Docker¶
Cacao’s Robot contains 2 processor unit that is Intel NUC and a Jetson Xavier NX developer kit. Two processors have different objectives first Jetson Xavier NX developer kit using for running the machine learning models and Intel NUC using for Navigation. Both processors do not have the same python environment, therefore, Cacao’s team is building the docker images for executing software in the same environment as Cacao’s processor
Jetson Xavier Docker Image¶
docker repository: https://hub.docker.com/repository/docker/thanachart29/jetson_athome
Jetson Xavier package¶
you can find all package at https://github.com/MBSE-2022-1/Software-Team/blob/docker/jetson_python_library.txt
requirement package included:
System
OS: ubuntu focal fossa 20.04.5 LTS
Architecture: arm64/v8
CUDA: 11.4
Python 3.8.10
Default work directory : /usr/app/src/cacao_ws
Library
ROS2-foxy-desktop
PyTorch v1.11.0
torchvision v0.12.0
torchaudio v0.11.0
TensorFlow 2.9.1
Protobuf 3.19.4
Numpy 1.23.1
OpenCV 4.6.0.66
PyYAML 5.3.1
Pillow 9.2.0
Request 2.28.1
Tqdm 4.64.1
Tensorboard 2.9.1
Pandas 1.5.1
Mediapipe 0.8.11
SpeechRecognition 3.8.1
pocketsphinx 0.1.15
Pyaudio 0.2.11
Pyttsx3 0.29
Pybind11 2.10.0
Enabling Jetson Containers on an x86 workstation (using qemu) [1]¶
$ sudo apt-get install qemu binfmt-support qemu-user-static
# Check if the entries look good.
$ sudo cat /proc/sys/fs/binfmt_misc/status
>> enabled
# See if /usr/bin/qemu-aarch64-static exists as one of the interpreters.

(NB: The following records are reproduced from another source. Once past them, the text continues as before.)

(* ===== verification/Represents.v ===== *)
(** * How the tables of the PostgreSQL store represent the in-memory store.

    [represents m d o]: the tables [d] and the objects [o] hold what the store [m]
    holds.  Under it, and without failures of the database, a load returns the
    stream, and an insert of the next event is an append.  [evals] and [runs] say
    what bodies of transactions and methods do. *)
From S2P Require Export Constraints.

Definition micro (t : Time) : Prop := ∃ k, t = 1000 * k.

Lemma micro_kept `{Postgres} t : micro t → timestamptz t = t.
Proof. intros [k ->]. apply timestamptz_micro. Qed.

(** A row holds an event: its payload is the event's, in some order. *)
Definition row_of (ev : Event) (row : EventRow) : Prop :=
  er_event_type row = EventType ev ∧
  ∃ kvs, er_payload row = JObject kvs ∧ event_fields ev ≡ₚ kvs.

Definition without_image (c : Customer) : Customer :=
  mkCustomer (cus_ID c) (cus_AccountID c) (cus_LegalFirstName c) (cus_LegalLastName c)
    (cus_DateOfBirth c) (cus_Nationality c) (cus_Email c) (cus_Phone c) (cus_PasswordHash c)
    (cus_ResidentialAddress c) (cus_GovernmentDocument c) [] (cus_PassportImageMIME c)
    (cus_KYCStatus c) (cus_RequestedDeposit c) (cus_ReviewedBy c) (cus_ReviewedAt c)
    (cus_RejectionReason c) (cus_CreatedAt c).

Section Represents.
Context {O : Type} `{Postgres} `{JsonErrors} (objects : option (PassportObjectStore O)).

Definition passport_key (id : string) : string := "passports/" +:+ id.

$ cat /proc/sys/fs/binfmt_misc/qemu-aarch64
>> enabled
>> interpreter /usr/bin/qemu-aarch64-static
>> flags: OCF
>> offset 0
>> magic 7f454c460201010000000000000000000200b700
>> mask ffffffffffffff00fffffffffffffffffeffffff
Note
Unfortunately you won’t be able to run any binary that calls into the NVIDIA driver on the x86 host.
Inter NUC Docker Image¶
docker repository: https://hub.docker.com/repository/docker/thanachart29/nuc_athome
Inter NUC package¶
you can find all package at https://github.com/MBSE-2022-1/Software-Team/blob/docker/nuc_python_library.txt
requirement package included:
System
OS: ubuntu focal fossa 20.04.5 LTS
Architecture: x86_64
CUDA: 11.2
Python 3.8.10
Default work directory : /usr/app/src/cacao_ws
Library
ROS2-foxy-desktop
PyTorch v1.11.0
torchvision v0.12.0
torchaudio v0.11.0
TensorFlow 2.9.1
Protobuf 3.19.6
Numpy 1.23.1
OpenCV 4.6.0.66
PyYAML 5.3.1
Pillow 9.2.0
Request 2.28.1
Tqdm 4.64.1
Tensorboard 2.9.1
Pandas 1.5.1
Mediapipe 0.8.11
SpeechRecognition 3.8.1
pocketsphinx 0.1.15
Pyaudio 0.2.11
Pyttsx3 0.29
Pybind11 2.10.0
Using Docker Instruction¶
first of all, install Docker following the Docker install manuals
Pull docker images
Jetson Xavier Images
docker pull thanachart29/jetson_athome:latest
Intel NUC Images
docker pull thanachart29/nuc_athome:latest
Run a command in a new containers
docker run [OPTIONS] IMAGE [COMMAND] [ARG...]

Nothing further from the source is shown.